Monday 15 August 2011

15th August 2011

I once stopped a riot.

Me against twenty or twenty five angry young men.

They were residents of a hostel that I set up and ran with volunteer staff, one volunteer was an American who said that America was meant to be a violent society but he had never witnessed violence like he had during his six month placement with us.

One of the lads had a girl friend whose father, a publican in a local pub, didn't approve of him. He decided that this was disrespect and so he came back to arm himself with a knife and recruit some back up and go back to teach the father a lesson.

The hostel was not the most popular house in the street and relationships with the local community were tense at the best of times.

I heard the noise in the hallway and came out of the staff room to see the gang assembling, fired up and ready for a good dust up.

Most of the lads had spent time in young offenders institutes and were wise to the consequences of their actions but actually didn't care because they were able to deal with the regular meals and exercise which made a change from their usual hand to mouth existence being turned out of shopping malls because they were young.

When I approached the main actor in this drama he made it clear that he couldn't stand by and allow people to disrespect him he had to respond, which was when he produced a fearsome looking knife.

Somehow I persuaded him to hand over the knife. Making sure that he didn't lose face in front of his mates. I then talked him out of over reacting to the disrespect and at least to sleep on his hurt feelings and see how things looked in the morning.

This incident occurred in a Northern Town nearly forty years ago but unemployment amongst young people was rife, the concept of neets hadn't been invented and young people were frequently made homeless because they didn't have any income and couldn't pay and their families couldn't subsidise or support them.

In keeping with the time the mission statement for the hostel was a line from a Bob Dylan song The Ballad of Frankie Lee and Judas Priest:

"What kind of a house is this", (said Frankie Lee)
"Where I have come to roam ?"
"It's not a house", said Judas Priest
"It's not a house, it's a home".
Eventually the costs of running the house with volunteers and charitable funding became too much for the voluntary committee and the project was taken over by the Probation Service, it did not take too long for the residents to burn it down.
Recent events reminded me of this experience.

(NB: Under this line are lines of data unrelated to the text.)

(** X10. [count_valid_output_files] is never below the number of valid
    basenames of the directory, and equals it when no two valid files
    share a normalized name.  The union count is never above the local
    count plus the size of what stands for the secondary location: the
    cache when one is passed, as every call of the program does, and the
    secondary count otherwise.  With no cache, or a cache that is what the
    secondary location holds now, the LOCAL+NAS figure of the monitor's
    report thus never exceeds Local plus NAS; with a stale cache it can. *)
Theorem union_count_within_single_counts (fs : FS)
    (local_folder nas_folder : option string) (cache : option (gset string)) :
  (Z.of_nat (size (get_valid_output_basenames fs local_folder))
   <= count_valid_output_files fs local_folder)%Z
  /\ (forall p l, local_folder = Some p -> p <> "" -> fs !! p = Some l ->
        NoDup (valid_names l) ->
        count_valid_output_files fs local_folder
        = Z.of_nat (size (get_valid_output_basenames fs local_folder)))
  /\ (0 <= count_valid_output_files_union fs local_folder nas_folder cache
      <= count_valid_output_files fs local_folder
         + (if truthy nas_folder
            then match cache with
                 | Some c => Z.of_nat (size c)
                 | None => count_valid_output_files fs nas_folder
                 end
            else 0))%Z
  /\ (cache = None \/ cache = Some (get_valid_output_basenames fs nas_folder) ->
      (count_valid_output_files_union fs local_folder nas_folder cache
       <= count_valid_output_files fs local_folder
          + count_valid_output_files fs nas_folder)%Z)
  /\ (exists fs0 local0 nas0 cache0,
        (count_valid_output_files fs0 local0 + count_valid_output_files fs0 nas0
         < count_valid_output_files_union fs0 local0 nas0 (Some cache0))%Z).
Proof.
  destruct (valid_basenames_count fs local_folder) as (l1 & E1 & C1).
  destruct (valid_basenames_count fs nas_folder) as (l2 & E2 & C2).
  pose proof (size_list_to_set_le (valid_names l1)) as H1.
  pose proof (size_list_to_set_le (valid_names l2)) as H2.
  assert (forall c : gset string,
            size ((∅ ∪ get_valid_output_basenames fs local_folder) ∪ c)
            <= length (valid_names l1) + size c) as Hunion.
  { intros c. rewrite E1.
    pose proof (size_union_alt (∅ ∪ list_to_set (valid_names l1)) c) as Hu.
    pose proof (subseteq_size (c ∖ (∅ ∪ list_to_set (valid_names l1))) c
                  ltac:(set_solver)).
    pose proof (subseteq_size (∅ ∪ list_to_set (valid_names l1))
                  (list_to_set (valid_names l1) : gset string) ltac:(set_solver)).
    lia. }
  assert (size (∅ ∪ get_valid_output_basenames fs local_folder : gset string)
          <= length (valid_names l1)) as Hlocal.
  { rewrite E1.
    pose proof (subseteq_size (∅ ∪ list_to_set (valid_names l1))
                  (list_to_set (valid_names l1) : gset string) ltac:(set_solver)).
    lia. }
  split; [rewrite E1, C1; lia |]. split; [| split; [| split]].
  - intros p l -> Hp Hl Hnd.
    unfold get_valid_output_basenames, count_valid_output_files, truthy,
      os.path_exists, os.scandir.
    rewrite Hl. destruct (String.eqb_spec p ""); [done |]. cbn [negb orb].
    rewrite foldl_add_if_valid_eq, foldl_count_if_valid.
    replace (∅ ∪ list_to_set (valid_names l)) with
      (list_to_set (valid_names l) : gset string) by set_solver.
    rewrite (size_list_to_set _ Hnd). lia.
  - unfold count_valid_output_files_union. split; [lia |].
    rewrite C1, C2.
    destruct (truthy nas_folder); [| lia].
    destruct cache as [c|].
    + pose proof (Hunion c). lia.
    + pose proof (Hunion (get_valid_output_basenames fs nas_folder)) as Hu.
      rewrite E2 in Hu at 2. lia.
  - intros Hcache. unfold count_valid_output_files_union.
    rewrite C1, C2.
    destruct (truthy nas_folder); [| lia].
    pose proof (Hunion (get_valid_output_basenames fs nas_folder)) as Hu.
    rewrite E2 in Hu at 2.
    destruct Hcache as [-> | ->]; lia.
  - exists fs_secondary_1, (Some "UPSCALED_zanelli_2"),
      (Some "Z:/zanelli\OUTPUT_zanelli_2"), {[ "x.png"; "y.png" ]}.
    exact stale_cache_exceeds_single_counts.
Qed.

Amazing how we have gone from 'hugging hoodies' to 'making life hell for gangs'.

The Labour Party is beginning to formulate a National Conversation in order to develop a reasoned narrative to provide a context for the social unrest that shocked the Coalition Government who still deny any linkage between their policies and the events of last week.

Moral collapse and criminality is not sufficient of an explanation because it is not true.

Like my experience forty years ago it was never clear what lay at the roots of the eruption of the anger: Disrespect, Check. Dissatisfaction with their living circumstances, Check.

More recently envy at the lifestyle boasted in the FT's How to Spend it supplement, has been represented by the commentariat as a possible cause. 

But the coalition has to accept that their policies are exacerbating social division, that across the country people are struggling to put fuel in their cars, clothes on their backs, food on their tables.

Mr Clegg warned that these things would happen if the Tories won outright.

They didn't, and yet they are happening anyway.